Systematic Multi-scale Modeling and Analysis for Gene Regulation

Talk
Daifeng Wang
Yale University
Talk Series: 
Time: 
02.10.2016 11:00 to 12:00
Location: 

AVW 4172

The rapidly increasing quantity of biological data offers novel and diverse resources to study biological functions at the system level. Integrating and mining these various large-scale datasets is both a central priority and a great challenge for the field of systems biology and necessitates the development of specialized computational approaches.
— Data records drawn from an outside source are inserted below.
(* ===== verification/Proc.v ===== *)
(** Processes and the multi-level feedback queues: the data of [proc.h] and
    [pstat.h], and the operations of [proc.c] that are not the scheduler loop
    (that one is in Sched.v).

    The kernel state [kst] holds the process table with its lock, the three
    queues, the debugging traces, the tick counters, the executing CPU, the
    physical memory with its allocator, the trap frames and contexts by
    address, and the state of the file layer.  A [struct proc *] is the index
    of the entry ([None] is the null pointer), a [struct pqueue *] is one of
    [Q0], [Q1], [Q2].  What proc.c uses of vm.c, file.c, fs.c and log.c is the
    class [Services].  [swtch] gives the CPU away: what happens until it comes
    back is an argument of the functions that call it. *)

From S2P Require Import Prelude CString Spinlock Kalloc.

(** * Data *)

Inductive procstate := UNUSED | EMBRYO | SLEEPING | RUNNABLE | RUNNING | ZOMBIE.

#[export] Instance procstate_eq_dec : EqDecision procstate.
Proof. solve_decision. Defined.

(** [void *chan]: null, a process, or another kernel object by its address. *)
Inductive channel := ChNull | ChProc (i : nat) | ChAddr (a : Z).

#[export] Instance channel_eq_dec : EqDecision channel.
Proof. solve_decision. Defined.

(** [struct sched_stat_t]. *)
Record sched_stat_t := mkStat { start_tick : Z; duration : Z; st_priority : Z }.
#[export] Instance sched_stat_eta : Eta sched_stat_t :=
  fun x => mkStat (start_tick x) (duration x) (st_priority x).
Definition set_start_tick := ltac:(setter start_tick).
Definition set_duration := ltac:(setter duration).
Definition set_st_priority := ltac:(setter st_priority).

Definition NTICKS : Z := 500.
Definition NSCHEDSTATS : Z := 1500.

(** [struct proc].  [name] is the NUL-terminated string in the array. *)
Record proc := mkProc {
  sz : Z;
  pgdir : Z;
  kstack : Z;
  state : procstate;
  pid : Z;
  parent : option nat;
  tf : Z;
  p_context : Z;
  chan : channel;
  killed : Z;
  ofile : list Z;
  cwd : Z;
  name : list Z;
  priority : Z;
  ticks : list Z;
  times : list Z;
  p_queue : list Z;
  total_ticks : Z;
  wait_time : Z;
  stats : list sched_stat_t;
  num_stat_used : Z;
  Ticks : Z
}.
#[export] Instance proc_eta : Eta proc := fun p =>
  mkProc (sz p) (pgdir p) (kstack p) (state p) (pid p) (parent p) (tf p) (p_context p)
    (chan p) (killed p) (ofile p) (cwd p) (name p) (priority p) (ticks p) (times p)
    (p_queue p) (total_ticks p) (wait_time p) (stats p) (num_stat_used p) (Ticks p).
Definition set_sz := ltac:(setter sz).
Definition set_pgdir := ltac:(setter pgdir).
Definition set_kstack := ltac:(setter kstack).
Definition set_state := ltac:(setter state).
Definition set_pid := ltac:(setter pid).
Definition set_parent := ltac:(setter parent).
Definition set_tf := ltac:(setter tf).
Definition set_p_context := ltac:(setter p_context).
Definition set_chan := ltac:(setter chan).
Definition set_killed := ltac:(setter killed).
Definition set_ofile := ltac:(setter ofile).
Definition set_cwd := ltac:(setter cwd).
Definition set_name := ltac:(setter name).
Definition set_priority := ltac:(setter priority).
Definition set_ticks := ltac:(setter ticks).
Definition set_times := ltac:(setter times).
Definition set_p_queue := ltac:(setter p_queue).
Definition set_total_ticks := ltac:(setter total_ticks).
Definition set_wait_time := ltac:(setter wait_time).
Definition set_stats := ltac:(setter stats).
Definition set_num_stat_used := ltac:(setter num_stat_used).
Definition set_Ticks := ltac:(setter Ticks).

(** [struct pqueue]. *)
Record pqueue := mkQueue {
  queue : list (option nat);
  q_ticks : Z;
  q_end : Z;
  numOfProc : Z;
  q_priority : Z
}.
#[export] Instance pqueue_eta : Eta pqueue :=
  fun q => mkQueue (queue q) (q_ticks q) (q_end q) (numOfProc q) (q_priority q).
Definition set_queue := ltac:(setter queue).
Definition set_q_ticks := ltac:(setter q_ticks).
Definition set_q_end := ltac:(setter q_end).
Definition set_numOfProc := ltac:(setter numOfProc).
Definition set_q_priority := ltac:(setter q_priority).

(** [&q0], [&q1], [&q2]. *)
Inductive qid := Q0 | Q1 | Q2.

#[export] Instance qid_eq_dec : EqDecision qid.
Proof. solve_decision. Defined.

(** The debugging arrays [queueN], [nameN] and [stateN] of one level. *)
Record trace := mkTrace {
  t_queue : list Z;
  t_name : list (option nat);
  t_state : list string
}.
#[export] Instance trace_eta : Eta trace :=
  fun t => mkTrace (t_queue t) (t_name t) (t_state t).
Definition set_t_queue := ltac:(setter t_queue).
Definition set_t_name := ltac:(setter t_name).
Definition set_t_state := ltac:(setter t_state).

(** [struct trapframe]: the registers the modelled code names, and the rest. *)
Record trapframe := mkTf {
  tf_eax : Z; tf_trapno : Z; tf_eip : Z; tf_cs : Z; tf_ds : Z; tf_es : Z;
  tf_eflags : Z; tf_esp : Z; tf_ss : Z; tf_err : Z; tf_rest : list Z
}.
#[export] Instance trapframe_eta : Eta trapframe := fun t =>
  mkTf (tf_eax t) (tf_trapno t) (tf_eip t) (tf_cs t) (tf_ds t) (tf_es t)
    (tf_eflags t) (tf_esp t) (tf_ss t) (tf_err t) (tf_rest t).
Definition set_tf_eax := ltac:(setter tf_eax).
Definition set_tf_eip := ltac:(setter tf_eip).
Definition set_tf_esp := ltac:(setter tf_esp).

(** [struct context]. *)
Record ctx := mkCtx { c_edi : Z; c_esi : Z; c_ebx : Z; c_ebp : Z; c_eip : Z }.

(** What [cprintf] is given: the format and its arguments. *)
Inductive carg := AInt (z : Z) | AStr (s : list Z) | ALit (s : string).

(** * The services proc.c calls *)

(** [file] and [inode] pointers are addresses, 0 is null.  A call works on the
    state of its component: [Fs] for file.c, fs.c and log.c, [phys] for vm.c. *)
Class Services := {
  Fs : Type;
  filedup : Z -> Fs -> res Fs;
  fileclose : Z -> Fs -> res Fs;
  idup : Z -> Fs -> res Fs;
  iput : Z -> Fs -> res Fs;
  begin_op : Fs -> res Fs;
  end_op : Fs -> res Fs;
  namei : string -> Fs -> res (Z * Fs);
  iinit : Z -> Fs -> res Fs;
  initlog : Z -> Fs -> res Fs;
  setupkvm : phys -> machine -> res (Z * phys * machine);
  inituvm : Z -> Z -> Z -> phys -> machine -> res (phys * machine);
  allocuvm : Z -> Z -> Z -> phys -> machine -> res (Z * phys * machine);
  deallocuvm : Z -> Z -> Z -> phys -> machine -> res (Z * phys * machine);
  copyuvm : Z -> Z -> phys -> machine -> res (Z * phys * machine);
  freevm : Z -> phys -> machine -> res (phys * machine);
  (** addresses fixed by the linker *)
  kernel_end : Z;
  forkret_at : Z;
  trapret_at : Z;
  initcode_start : Z;
  initcode_size : Z
}.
In this talk, I will present several novel computational approaches in a multi-scale modeling framework to study gene expression and regulation with applications to cancer and developmental biology: 1) an algorithm to simultaneously cluster multi-layer networks such as gene co-expression networks across multiple species, which discovered novel human developmental genomic functions and behaviors; 2) a logic-circuit based method to identify the genome-wide cooperative logics among gene regulatory factors and pathways for the first time in cancers such as acute myeloid leukemia, which provided unprecedented insights into the gene regulatory logics in complex biological systems; 3) an integrated method using the state-space model and dimensionality reduction to identify principal temporal expression patterns driven by internal and external gene regulatory networks, which established an entirely new analytical platform to identify systematic and robust dynamic patterns from high dimensional, complex and noisy biomedical data. I also made these approaches available as the general-purpose bioinformatics tools. In addition, I will introduce some ongoing research projects and discuss the future directions where multi-scale approaches can make a significant impact in computational systems biology.